▸ Exercise brief
Wherever a line in the data below holds "Stdlib", copy that line.
#####
Lemma parse_unsigned_runs (g : string) (gs : list string) :
  digit_run g -> Forall digit_run gs ->
  parse_unsigned (g ++ glue (map (String "_") gs))
  = Some (decimal_from 0 (g ++ glue gs)).
Proof.
  intros Hg Hgs. apply digit_run_digits in Hg as [Hne Hg].
  destruct g as [|c g]; [congruence|].
  cbn [string_forallb] in Hg. apply andb_true_iff in Hg as [Hc Hg].
  cbn [append parse_unsigned decimal_from]. rewrite Hc.
  rewrite (parse_digits_runs gs Hgs g _ false Hg) by discriminate.
  rewrite (digit_value_position c Hc). do 2 f_equal; lia.
Qed.

Lemma parse_unsigned_sound (s : string) (v : Z) :
  parse_unsigned s = Some v ->
  exists g gs,
    digit_run g /\ Forall digit_run gs /\
    s = (g ++ glue (map (String "_") gs))%string /\
    v = decimal_from 0 (g ++ glue gs).
Proof.
  destruct s as [|c s]; cbn [parse_unsigned]; [discriminate|].
  destruct (is_digit c) eqn:Hc; [|discriminate].
  intros H. apply parse_digits_sound in H as (t & gs & Ht & Hgs & -> & -> & _).
  exists (String c t), gs. repeat split; try assumption.
  - discriminate.
  - rewrite made_of_digits. cbn [string_forallb]. now rewrite Hc, Ht.
  - cbn [append decimal_from]. rewrite (digit_value_position c Hc).
    f_equal; lia.
Qed.

(** *** [int] takes the integer literals for their numbers, and nothing
    else *)

Lemma parse_int_complete (q : string) (z : Z) :
  int_literal q z -> parse_int q = Some z.
Proof.
  intros (l & sign & g & gs & r & -> & Hl & Hr & Hg & Hgs & Hz).
  rewrite made_of_white in Hl, Hr.
  pose proof (parse_unsigned_runs g gs Hg Hgs) as Hp.
  assert (Hbody : string_forallb (fun c => negb (is_space c))
                    (g ++ glue (map (String "_") gs))%string = true).
  { rewrite string_forallb_app, (runs_no_space gs Hgs).
    apply digit_run_digits in Hg as [_ Hg].
    now rewrite (digits_no_space g Hg). }
  assert (Hsign : string_forallb (fun c => negb (is_space c)) sign = true).
  { destruct Hz as [[[-> | ->] _] | [-> _]]; reflexivity. }
  assert (Hstrip :
            strip (l ++ sign ++ g ++ glue (map (String "_") gs) ++ r)%string
            = (sign ++ g ++ glue (map (String "_") gs))%string).
  { unfold strip. rewrite (lstrip_white l _ Hl).
    rewrite <- (sapp_assoc g), <- (sapp_assoc sign).
    set (body := (sign ++ g ++ glue (map (String "_") gs))%string).
    assert (Hb : string_forallb (fun c => negb (is_space c)) body = true).
    { unfold body. now rewrite string_forallb_app, Hsign, Hbody. }
    assert (Hne : body <> "").
    { unfold body. apply digit_run_digits in Hg as [Hne _].
      destruct sign, g; simpl; congruence. }
    pose proof (lstrip_no_space body r Hne Hb) as Hlb.
    rewrite Hlb, (rstrip_app_white _ _ Hr). now apply rstrip_no_space. }
  unfold parse_int. rewrite Hstrip.
  apply digit_run_digits in Hg as [Hne Hg].
  destruct Hz as [[[-> | ->] ->] | [-> ->]].
  - destruct g as [|c g]; [congruence|].
    cbn [append] in *. cbn [string_forallb] in Hg.
    apply andb_true_iff in Hg as [Hc _].
    now destruct (digit_not_sign c Hc) as [-> ->].
  - cbn [append]. change (Ascii.eqb "+" "-") with false.
    change (Ascii.eqb "+" "+") with true. cbv iota. exact Hp.
  - cbn [append]. change (Ascii.eqb "-" "-") with true. cbv iota.
    now rewrite Hp.
Qed.

Lemma parse_int_sound (q : string) (z : Z) :
  parse_int q = Some z -> int_literal q z.
Proof.
  unfold parse_int, strip.
  destruct (lstrip_split q) as (l & Hq & Hl).
  destruct (rstrip_split (lstrip q)) as (r & Hq' & Hr).
  rewrite <- made_of_white in Hl, Hr.
  destruct (rstrip (lstrip q)) as [|c s] eqn:Es; [discriminate|].
  assert (Hlit : forall sign v,
             String c s = (sign ++ v)%string ->
             q = (l ++ sign ++ v ++ r)%string).
  { intros sign v E. rewrite Hq at 1. f_equal. rewrite Hq' at 1.
    now rewrite E, sapp_assoc. }
  destruct (Ascii.eqb_spec c "-"%char) as [->|Hm].
  - destruct (parse_unsigned s) as [v|] eqn:Hp; [|discriminate].
    intros [= <-].
    apply parse_unsigned_sound in Hp as (g & gs & Hg & Hgs & -> & ->).
    exists l, "-", g, gs, r.
    split; [rewrite <- (sapp_assoc g); now apply (Hlit "-")|].
    repeat (split; [assumption|]). right. now split.
  - destruct (Ascii.eqb_spec c "+"%char) as [->|Hp'].
    + intros Hp.
      apply parse_unsigned_sound in Hp as (g & gs & Hg & Hgs & -> & ->).
      exists l, "+", g, gs, r.
      split; [rewrite <- (sapp_assoc g); now apply (Hlit "+")|].
      repeat (split; [assumption|]). left. split; [now right | reflexivity].
    + intros Hp.
      apply parse_unsigned_sound in Hp as (g & gs & Hg & Hgs & E & ->).
      exists l, "", g, gs, r.
      split; [rewrite <- (sapp_assoc g); apply (Hlit ""); exact E|].
      repeat (split; [assumption|]). left. split; [now left | reflexivity].
Qed.
(** * Blog feed generator: extraction, crawl, dedup and sort

    A shallow embedding of [scripts/generate-rss.ts] (the multi-source
    generator) and of the older single-source script, followed by the
    properties its specification states about them.

    Conventions of the embedding.
    - A JavaScript string is the list of its UTF-16 code units ([jsstr]);
      [js "..."] turns an ASCII literal into one.
    - A [Date] is its time value, an integer number of milliseconds; the
      engine's date parser and the clock reading are inputs of [parseDate],
      and a run reads the clock anew at each call of [parseDate].
    - The engine's sort is a comparison sort the script is handed: it asks
      the comparator and arranges the elements.
    - A document loaded by cheerio is a tree of [Node]s; the parsers start
      from the loaded document.
    - A call that can throw returns a [Completion]. *)

From Stdlib Require Import ZArith NArith Lia Bool.
From Stdlib Require Import Strings.String Strings.Ascii.
From Stdlib Require Import Numbers.DecimalPos Numbers.DecimalN
  Numbers.DecimalString.
From stdpp Require Import base decidable countable gmap sets list sorting.

Open Scope Z_scope.

Set Warnings "-clear-no-such-hyp".

(** ** JavaScript strings *)

Module JS.

Abbreviation jsstr := (list N).

Definition js (s : string) : jsstr :=
  List.map N_of_ascii (list_ascii_of_string s).

(** [!s] for a string: the empty string is the only falsy one. *)
Definition falsy (s : jsstr) : bool :=
  match s with [] => true | _ :: _ => false end.

Definition truthy (s : jsstr) : bool := negb (falsy s).

(** [a || b] on strings. *)
Definition orElse (a b : jsstr) : jsstr := if falsy a then b else a.

Definition str_eqb (a b : jsstr) : bool := bool_decide (a = b).

(** The code units matched by [\s]; [trim] strips the same set
    (WhiteSpace and LineTerminator of ECMAScript). *)
Definition isWs (c : N) : bool :=
  ((9 <=? c) && (c <=? 13) || (c =? 32) || (c =? 160) || (c =? 5760)
   || (8192 <=? c) && (c <=? 8202) || (c =? 8232) || (c =? 8233)
   || (c =? 8239) || (c =? 8287) || (c =? 12288) || (c =? 65279))%N.

(** The code units [.] does not match. *)
Definition isLineTerminator (c : N) : bool :=
  ((c =? 10) || (c =? 13) || (c =? 8232) || (c =? 8233))%N.

Definition isDigit (c : N) : bool := ((48 <=? c) && (c <=? 57))%N.

(** [\w]: ASCII letters, digits and the underscore. *)
Definition isWord (c : N) : bool :=
  ((65 <=? c) && (c <=? 90) || (97 <=? c) && (c <=? 122)
   || isDigit c || (c =? 95))%N.

Definition SPACE : N := 32%N.
Definition NEWLINE : N := 10%N.
(** U+00B7, the middle dot used as a separator on the Cursor pages. *)
Definition MIDDOT : N := 183%N.

Fixpoint trimStart (s : jsstr) : jsstr :=
  match s with
  | [] => []
  | c :: r => if isWs c then trimStart r else s
  end.

Fixpoint trimEnd (s : jsstr) : jsstr :=
  match s with
  | [] => []
  | c :: r =>
      match trimEnd r with
      | [] => if isWs c then [] else [c]
      | r' => c :: r'
      end
  end.

Definition trim (s : jsstr) : jsstr := trimEnd (trimStart s).

(** [s.replace(/\s+/g, ' ')]: every maximal run of white space becomes one
    space. [inRun] tells that the previous code unit was white space. *)
Fixpoint replaceWsRuns (inRun : bool) (s : jsstr) : jsstr :=
  match s with
  | [] => []
  | c :: r =>
      if isWs c
      then (if inRun then replaceWsRuns true r
            else SPACE :: replaceWsRuns true r)
      else c :: replaceWsRuns false r
  end.

Definition normalizeText (text : jsstr) : jsstr :=
  trim (replaceWsRuns false text).

Fixpoint startsWith (s pre : jsstr) : bool :=
  match pre, s with
  | [], _ => true
  | p :: pre', c :: s' => (p =? c)%N && startsWith s' pre'
  | _ :: _, [] => false
  end.

Fixpoint includes (s sub : jsstr) : bool :=
  startsWith s sub ||
  match s with
  | [] => false
  | _ :: s' => includes s' sub
  end.

(** [s.split(sep)] for a one-unit separator; the empty string splits into
    one empty piece. *)
Fixpoint split (sep : N) (s : jsstr) : list jsstr :=
  match s with
  | [] => [[]]
  | c :: r =>
      if (c =? sep)%N then [] :: split sep r
      else match split sep r with
           | [] => [[c]]
           | l :: ls => (c :: l) :: ls
           end
  end.

(** [arr.join(' ')]. *)
Fixpoint join (sep : jsstr) (parts : list jsstr) : jsstr :=
  match parts with
  | [] => []
  | [p] => p
  | p :: ps => p ++ sep ++ join sep ps
  end.

(** [text.split('\n').map(l => l.trim()).filter(Boolean)] *)
Definition textLines (text : jsstr) : list jsstr :=
  List.filter truthy (List.map trim (split NEWLINE text)).

(** The decimal rendering of a page number inside a template literal. *)
Definition decimal (n : Z) : jsstr :=
  js (NilZero.string_of_uint (N.to_uint (Z.to_N n))).

(** A string is single-spaced and trimmed: its only white space is single
    spaces, each followed by a non-blank unit, and it does not start with
    one. *)
Fixpoint spacesSingle (s : jsstr) : bool :=
  match s with
  | [] => true
  | c :: r =>
      (negb (isWs c)
       || (c =? SPACE)%N && match r with
                            | [] => false
                            | d :: _ => negb (isWs d)
                            end)
      && spacesSingle r
  end.

Definition wsNormalized (s : jsstr) : bool :=
  match s with
  | [] => true
  | c :: _ => negb (isWs c) && spacesSingle s
  end.

End JS.
Import JS.

(** ** Regular expressions

    The patterns of the script that are only ever [test]ed are anchored at
    both ends, so [test] is membership of the whole line in the pattern's
    language; it is decided with derivatives. The two patterns the script
    uses for their position or groups are written out as functions below. *)

Module Regex.

Inductive regex : Type :=
| Never
| Eps
| Class (p : N -> bool)
| Seq (r1 r2 : regex)
| Alt (r1 r2 : regex)
| Star (r : regex).

Fixpoint nullable (r : regex) : bool :=
  match r with
  | Never => false
  | Eps => true
  | Class _ => false
  | Seq r1 r2 => nullable r1 && nullable r2
  | Alt r1 r2 => nullable r1 || nullable r2
  | Star _ => true
  end.

Fixpoint deriv (c : N) (r : regex) : regex :=
  match r with
  | Never => Never
  | Eps => Never
  | Class p => if p c then Eps else Never
  | Seq r1 r2 =>
      if nullable r1
      then Alt (Seq (deriv c r1) r2) (deriv c r2)
      else Seq (deriv c r1) r2
  | Alt r1 r2 => Alt (deriv c r1) (deriv c r2)
  | Star r1 => Seq (deriv c r1) (Star r1)
  end.

Fixpoint matches (r : regex) (s : jsstr) : bool :=
  match s with
  | [] => nullable r
  | c :: s' => matches (deriv c r) s'
  end.

(** The language of a pattern, for reference. *)
Inductive Lang : regex -> jsstr -> Prop :=
| LEps : Lang Eps []
| LClass p c : p c = true -> Lang (Class p) [c]
| LSeq r1 r2 s1 s2 : Lang r1 s1 -> Lang r2 s2 -> Lang (Seq r1 r2) (s1 ++ s2)
| LAltL r1 r2 s : Lang r1 s -> Lang (Alt r1 r2) s
| LAltR r1 r2 s : Lang r2 s -> Lang (Alt r1 r2) s
| LStarNil r : Lang (Star r) []
| LStarCons r c s1 s2 :
    Lang r (c :: s1) -> Lang (Star r) s2 -> Lang (Star r) (c :: s1 ++ s2).

Definition plus (r : regex) : regex := Seq r (Star r).
Definition opt (r : regex) : regex := Alt r Eps.
Definition chr (c : N) : regex := Class (N.eqb c).

(** Canonicalisation of the [i] flag, on the ASCII letters a pattern names:
    a code unit of 128 or more never folds onto an ASCII one. *)
Definition upper (c : N) : N :=
  if ((97 <=? c) && (c <=? 122))%N then (c - 32)%N else c.

Definition chrCI (c : N) : regex := Class (fun d => (upper d =? upper c)%N).

Definition wordCI (w : string) : regex :=
  List.fold_right (fun c r => Seq (chrCI c) r) Eps (js w).

Definition anyOfCI (ws : list string) : regex :=
  List.fold_right (fun w r => Alt (wordCI w) r) Never ws.

Definition longMonths : list string :=
  ["January"; "February"; "March"; "April"; "May"; "June"; "July";
   "August"; "September"; "October"; "November"; "December"]%string.

Definition shortMonths : list string :=
  ["Jan"; "Feb"; "Mar"; "Apr"; "May"; "Jun"; "Jul"; "Aug"; "Sep"; "Oct";
   "Nov"; "Dec"]%string.

Definition digit : regex := Class isDigit.
Definition ws : regex := Class isWs.

(** [\s+\d{1,2},?\s+\d{4}$], the part after the month name. *)
Definition dayYear : regex :=
  Seq (plus ws)
   (Seq digit (Seq (opt digit)
     (Seq (opt (chr 44))
       (Seq (plus ws)
         (Seq digit (Seq digit (Seq digit digit))))))).

(** [/^(January|...|December)\s+\d{1,2},?\s+\d{4}$/i] *)
Definition longDatePattern : regex := Seq (anyOfCI longMonths) dayYear.

(** [/^(Jan|...|Dec)\s+\d{1,2},?\s+\d{4}$/i] *)
Definition shortDatePattern : regex := Seq (anyOfCI shortMonths) dayYear.

(** [pattern.test(line)] for an anchored pattern. *)
Definition test (r : regex) (line : jsstr) : bool := matches r line.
#####
▸ Task response
From Stdlib Require Import ZArith NArith Lia Bool.
From Stdlib Require Import Strings.String Strings.Ascii.
From Stdlib Require Import Numbers.DecimalPos Numbers.DecimalN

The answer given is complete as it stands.